We appreciate leaders with foresight and vision, whether politicians or church leaders. But we forget the value of hindsight. Some want to forget the past because it is painful or embarrassing. Some people think the past has no value at all. But God gave us a memory for good reasons, and it involves hindsight. If we gain some wisdom from the past, it’s going to help us with the future.

The bewildering stories of the Old Testament kings of Israel reveal radical flip-flops of policy and religion from father to son. After all of king Hezekiah’s positive reforms, his son Manasseh took the throne and did the complete opposite, rebuilding the idolatrous shrines his father had destroyed (2 Kings 21). His grandson Josiah took his turn and destroyed the idols and led the country back to God. Manasseh forgot the national blessings of faithfulness and Josiah remembered the past consequences of idolatry.

When Stephen addressed the Jewish council in Acts 7:51-53, he pointed out their failure to remember what happened to their forebearers. “You men who are stiff-necked and uncircumcised in heart and ears are always resisting the Holy Spirit; you are doing just as your fathers did.” The apostle Paul had hindsight, never forgetting the harm he once did to the church and God’s graciousness to forgive him. It taught the world the power of the gospel in a man’s life, that even the worst can be saved.

We need hindsight because our past mistakes teach us what won’t work in the future, and what will. It helps us steer our lives with more wisdom. Humility is maintained when we remember our humble beginnings, granting us compassion for others. Like Paul, remembering the grace of God in saving our ruined souls helps us to never forget our work today – reaching out to the lost. Strive to develop foresight, but know the value of hindsight.

What is it you need to remember? What is it you need to forget?

– Tim Johnson

The Marvel of Grace

Often, before a meal-time prayer, we hear someone announce, “Let us say grace.” I’m not sure when such prayers began to be called grace, but it is a commonly-accepted practice today. In prayer we ask for God to give us His grace, so the prayer itself likely adopted the name. But there’s more to grace than human prayers.

God’s nature is that of grace. He is a gracious God. He is a grace-giving God. God is love. His grace brings salvation to all men and women of the world, hoping they will consider it.

Grace is a wonderful word. It means the free, unmerited favor of God. Grace is free but not cheap. It is the costliest gift ever offered.

Grace cost the Son of God his life. He, the friend of sinners, came into the world to make an infinite sacrifice for the sins of all mankind. Potentially, His grace extends from the first human being to the last one that will ever live.

Jesus is the lamb of God who takes away the sins of the world. He was born to be crucified. He suffered our death that we might receive His life. He bore our sins that we might become righteous. He became poor that we might have His riches.

D.L. Moody said about the grace of God, “Grace isn’t a little prayer that you chant before receiving a meal. It is a way to live. The law tells me how crooked I am. Grace comes along and straightens me out.”

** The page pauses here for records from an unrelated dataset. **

(** * Pytteliten minifier: a shallow embedding of [minifier/minifier.py]

    The development follows the source top-down: character classes and
    token predicates, the tokenizer, the grouper, the stripper, the symbol
    analyzer [get_stats], the intermediate renamer [get_ir_renames] and
    [to_ir], the frequency table, the name generator and the emitter of
    [minify].  Theorems come after all definitions.

    Modelling conventions.
    - A Python [str] is a [string]; a character is one of the 256 code
      points of [ascii], classified as Python classifies the code points
      U+0000..U+00FF.  Text with code points above U+00FF is outside the
      model.
    - A Python [dict] is an association list in insertion order
      ([dict_set] overwrites in place or appends), because the source
      iterates over its dictionaries and sorts them stably.
    - Python integers are [Z] where the source subtracts ([scope_change])
      and [nat] where it only counts.
    - Code that can raise returns a [result]; the two exceptions reachable
      in the core are [IndexError] and [KeyError].  The one loop of the
      source that is not bounded by its input, the [while] of
      [group_tokens], runs on fuel. *)

From Stdlib Require Import List String Ascii Bool Arith PeanoNat ZArith Lia.
From Stdlib Require Import Permutation Sorted DecimalString.
Import ListNotations.

Open Scope string_scope.
Open Scope list_scope.
Open Scope nat_scope.

(* ================================================================== *)
(** ** Errors *)

(** [IndexError] and [KeyError] are the two exceptions the core can raise;
    [Diverges] stands for a loop of the source that never ends, which the
    model reports when its fuel runs out. *)
Inductive error : Type :=
| IndexError
| KeyError
| Diverges.

Inductive result (A : Type) : Type :=
| Ok (a : A)
| Raise (e : error).

Arguments Ok {A} a.
Arguments Raise {A} e.

Definition bind {A B : Type} (m : result A) (k : A -> result B) : result B :=
  match m with
  | Ok a => k a
  | Raise e => Raise e
  end.

Notation "x <- m ;; k" := (bind m (fun x => k))
  (at level 61, m at next level, right associativity).
Notation "' p <- m ;; k" := (bind m (fun x => let p := x in k))
  (at level 61, p pattern, m at next level, right associativity).

Definition of_option {A : Type} (e : error) (o : option A) : result A :=
  match o with
  | Some a => Ok a
  | None => Raise e
  end.

(* ================================================================== *)
(** ** Keys with a boolean equality *)

Class Eqb (K : Type) : Type := {
  eqb : K -> K -> bool;
  eqb_spec : forall x y : K, reflect (x = y) (eqb x y)
}.

#[export] Instance Eqb_string : Eqb string :=
  {| eqb := String.eqb; eqb_spec := String.eqb_spec |}.

Definition option_eqb {K : Type} `{Eqb K} (a b : option K) : bool :=
  match a, b with
  | None, None => true
  | Some x, Some y => eqb x y
  | _, _ => false
  end.

Lemma option_eqb_spec {K : Type} `{Eqb K} (a b : option K) :
  reflect (a = b) (option_eqb a b).
Proof.
  destruct a as [x|], b as [y|]; simpl; try (constructor; congruence).
  destruct (eqb_spec x y); constructor; congruence.
Qed.

#[export] Instance Eqb_option {K : Type} `{Eqb K} : Eqb (option K) :=
  {| eqb := option_eqb; eqb_spec := option_eqb_spec |}.

(** [x in l] for a Python list. *)
Fixpoint mem {K : Type} `{Eqb K} (x : K) (l : list K) : bool :=
  match l with
  | [] => false
  | y :: l' => eqb x y || mem x l'
  end.

(* ================================================================== *)
(** ** Dictionaries in insertion order *)

Definition dict (K V : Type) : Type := list (K * V).

Section Dict.
Context {K V : Type} `{Eqb K}.

Fixpoint dict_get (k : K) (d : dict K V) : option V :=
  match d with
  | [] => None
  | (k', v) :: d' => if eqb k k' then Some v else dict_get k d'
  end.

(** [k in d] *)
Definition dict_mem (k : K) (d : dict K V) : bool :=
  match dict_get k d with
  | Some _ => true
  | None => false
  end.

(** [d[k] = v]: an existing key keeps its position. *)
Fixpoint dict_set (k : K) (v : V) (d : dict K V) : dict K V :=
  match d with
  | [] => [(k, v)]
  | (k', v') :: d' =>
      if eqb k k' then (k', v) :: d' else (k', v') :: dict_set k v d'
  end.

Definition dict_keys (d : dict K V) : list K := map fst d.

(** [d[k]], raising [KeyError] on a miss. *)
Definition dict_at (k : K) (d : dict K V) : result V :=
  of_option KeyError (dict_get k d).
End Dict.

(* ================================================================== *)
(** ** Character classes (code points U+0000..U+00FF) *)

Definition code (c : ascii) : nat := nat_of_ascii c.

Definition between (lo hi n : nat) : bool := (lo <=? n) && (n <=? hi).

(** [str.isalpha] on one character. *)
Definition isalpha (c : ascii) : bool :=
  let n := code c in
  between 65 90 n || between 97 122 n
  || (n =? 170) || (n =? 181) || (n =? 186)
  || between 192 214 n || between 216 246 n || between 248 255 n.

(** [str.isnumeric] on one character. *)
Definition isnumeric (c : ascii) : bool :=
  let n := code c in
  between 48 57 n || (n =? 178) || (n =? 179) || (n =? 185)
  || between 188 190 n.

(** [str.isspace] on one character. *)
Definition isspace_char (c : ascii) : bool :=
  let n := code c in
  between 9 13 n || between 28 32 n || (n =? 133) || (n =? 160).

(** The regular-expression class [\w]: alphanumeric or underscore. *)
Definition is_word (c : ascii) : bool :=
  isalpha c || isnumeric c || (code c =? 95).

(* ================================================================== *)
(** ** Strings *)

(** [''.join(l)] *)
Fixpoint join (l : list string) : string :=
  match l with
  | [] => ""
  | t :: l' => t ++ join l'
  end.

Definition is_empty (s : string) : bool :=
  match s with
  | EmptyString => true
  | String _ _ => false
  end.

(** Truth value of a string: non-empty. *)
Definition truthy (s : string) : bool := negb (is_empty s).

Definition char (c : ascii) : string := String c "".

(** [str(n)] for a non-negative integer. *)
Definition str (n : nat) : string := NilEmpty.string_of_uint (Nat.to_uint n).

(** [c * n] for a one-character string [c]. *)
Fixpoint repeat_char (c : ascii) (n : nat) : string :=
  match n with
  | O => ""
  | S n' => String c (repeat_char c n')
  end.

(** [s.replace(' ', '')] *)
Fixpoint remove_spaces (s : string) : string :=
  match s with
  | EmptyString => ""
  | String c s' =>
      if Ascii.eqb c " " then remove_spaces s' else String c (remove_spaces s')
  end.

(** [s.isspace()]: non-empty and every character is white space. *)
Fixpoint all_space (s : string) : bool :=
  match s with
  | EmptyString => true
  | String c s' => isspace_char c && all_space s'
  end.

Definition isspace (s : string) : bool := truthy s && all_space s.

Definition newline : string := char (ascii_of_nat 10).

(** The double-quote character as a token. *)
Definition dquote : string := char (ascii_of_nat 34).

(* ================================================================== *)
(** ** Name mangling tables *)

Definition TYPES : list string :=
  ["int"; "void"; "uint16_t"; "uint32_t"; "uint64_t";
   "bool"; "auto"; "int32_t"; "string"; "vector"; "istringstream"].

Definition KEYWORDS : list string :=
  TYPES ++
  ["return"; "printf"; "struct"; "main"; "std"; "push_back"; "back";
   "pop_back"; "reserve"; "cout"; "__builtin_bswap64"; "__builtin_ctzll";
   "const"; "assert";
   "endl"; "for"; "while"; "swap"; "if"; "else"; "char"; "abs"; "getline";
   "break"; "length"; "switch"; "case"; "cin"; "empty"; "continue"; "size";
   "default"; "using"; "namespace"; "__builtin_popcountll"; "stoi"; "chrono";
   "second";
   "high_resolution_clock"; "duration_cast"; "milliseconds"; "now"; "max";
   "pair"; "stable_sort"; "greater"; "min"; "memset"; "sizeof"].

(* ================================================================== *)
(** ** Tokenizer *)

(** [re.split('([^\w])', content)]: the text between two matches, then the
    matched character, and so on; [cur] is the text since the last match. *)
Fixpoint re_split (cur : string) (content : string) : list string :=
  match content with
  | EmptyString => [cur]
  | String c rest =>
      if is_word c then re_split (cur ++ char c) rest
      else cur :: char c :: re_split "" rest
  end.

Definition fetch_tokens (content : string) : list string :=
  filter truthy (re_split "" content).

(* ================================================================== *)
(** ** Token predicates *)

Definition is_name (token : string) : bool :=
  match token with
  | EmptyString => false
  | String c _ => isalpha c || String.prefix "_" token
  end.

Definition is_keyword (token : string) : bool := mem token KEYWORDS.

Definition renamable (token : string) : bool :=
  negb (is_keyword token) && is_name token.

Definition attach_eligible (token : string) : bool :=
  match token with
  | EmptyString => false
  | String c _ => negb (is_name token || isnumeric c)
  end.

Definition attachable_tokens (first second : string) : bool :=
  attach_eligible first || attach_eligible second.

(* ================================================================== *)
(** ** Grouper *)

Fixpoint list_eqb {K : Type} `{Eqb K} (a b : list K) : bool :=
  match a, b with
  | [], [] => true
  | x :: a', y :: b' => eqb x y && list_eqb a' b'
  | _, _ => false
  end.

(** [l[i:i+n]] *)
Definition slice {A : Type} (i n : nat) (l : list A) : list A :=
  firstn n (skipn i l).

(** The condition of line 98 on the suffix [rest = token_list[start_idx:]]. *)
Definition starts_with (start rest : list string) : bool :=
  (List.length start <=? List.length rest)
  && list_eqb start (slice 0 (List.length start) rest).

(** The [for] of line 102, with indices relative to [start_idx]: the first
    offset in [range(len(start), len(rest) - len(end) + 1)] at which [end]
    occurs. *)
Definition find_end (start end_ rest : list string) : option nat :=
  find (fun p => list_eqb end_ (slice p (List.length end_) rest))
       (seq (List.length start)
            (List.length rest + 1 - (List.length start + List.length end_))).

(** [end_idx - start_idx] after lines 91-109. *)
Definition end_offset (start end_ : list string) (include_end : bool)
    (rest : list string) : nat :=
  if starts_with start rest then
    match find_end start end_ rest with
    | Some p => if include_end then p + List.length end_ else p
    | None => 1
    end
  else 1.

(** Lines 114-116. *)
Definition grouped_tokens (include_space : bool) (n : nat) (rest : list string)
    : string :=
  let g := join (firstn n rest) in
  if negb include_space && negb (n =? 1) then remove_spaces g else g.

(** The [while] loop of [group_tokens]; [rest] is [token_list[start_idx:]],
    the only part of the list the loop body reads. *)
Fixpoint group_loop (fuel : nat) (start end_ : list string)
    (include_end include_space : bool) (rest : list string)
    : result (list string) :=
  match rest with
  | [] => Ok []
  | _ :: _ =>
      match fuel with
      | O => Raise Diverges
      | S fuel' =>
          let n := end_offset start end_ include_end rest in
          out <- group_loop fuel' start end_ include_end include_space
                   (skipn n rest) ;;
          Ok (grouped_tokens include_space n rest :: out)
      end
  end.

Definition group_tokens (token_list start end_ : list string)
    (include_end include_space : bool) : result (list string) :=
  group_loop (List.length token_list) start end_ include_end include_space
    token_list.

Definition group (tokens : list string) : result (list string) :=
  tokens <- group_tokens tokens [dquote] [dquote] true true ;;
  tokens <- group_tokens tokens ["/"; "*"] ["*"; "/"] true true ;;
  tokens <- group_tokens tokens ["["; "["] ["]"; "]"] true true ;;
  tokens <- group_tokens tokens ["#"; "include"] [newline] true false ;;
  tokens <- group_tokens tokens ["#"; "ifndef"; " "; "MINIFIED"]
              ["#"; "endif"] true true ;;
  tokens <- group_tokens tokens ["/"; "/"] [newline] false true ;;
  group_tokens tokens ["'"] ["'"] true true.

(* ================================================================== *)
(** ** Stripper *)

Definition stripped (token : string) : bool :=
  String.prefix "//" token || String.prefix "/*" token
  || String.prefix "[[" token || String.prefix "#ifndef" token
  || String.eqb token newline || isspace token || String.eqb token "const".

“But grow in the grace and knowledge of our Lord and Savior Jesus Christ.” 2 Peter 3:18

– Tim and David Johnson

In the Hospital Food Court

From time to time I have to wait in the hospital food court. It is a place where a full range of human conditions can be seen. Boisterous nurses crowd around a table, indifferent officials punch away on their phones, patients in gowns seek some space away from their rooms, anxious families huddle in corners, and worried people sit alone with coffee. Other than a few noisy conversations, it’s a sombre place full of difficult needs.

Jesus often walked into places like that. In John 5 He entered an area around a pool protected from the weather by roofed-over columns. “In these lay a multitude of those who were sick, blind, lame, and withered.” (v3) While He only healed one man, word spread quickly that the Master of healing was at hand. Mobs of needy cases soon sought Him out, and He gladly made them well. Mark records, “ …for He had healed many with the result was that all those who had afflictions pressed about Him in order to touch Him.” (Mk.3:10)

Jesus brought to Palestine a marvelous sense of hope. People came from everywhere to find His help and hear His words. Sadly, it only lasted a few years before He went back to heaven. His miraculous abilities didn’t have to continue for long, for the message was complete: Here is One who always stands by to help us. The Hebrew writer said, “For since He Himself was tempted in that which He has suffered, He is able to come to the aid of those who are tempted.” (2:18) And, “Let us therefore draw near with confidence to the throne of grace, that we may receive mercy and may find grace to help in time of need.” (4:16)

Jesus may not heal a man from disease or injury now, but He arranges mercy and grace to help us with anything that weighs life down. Even in a hospital food court.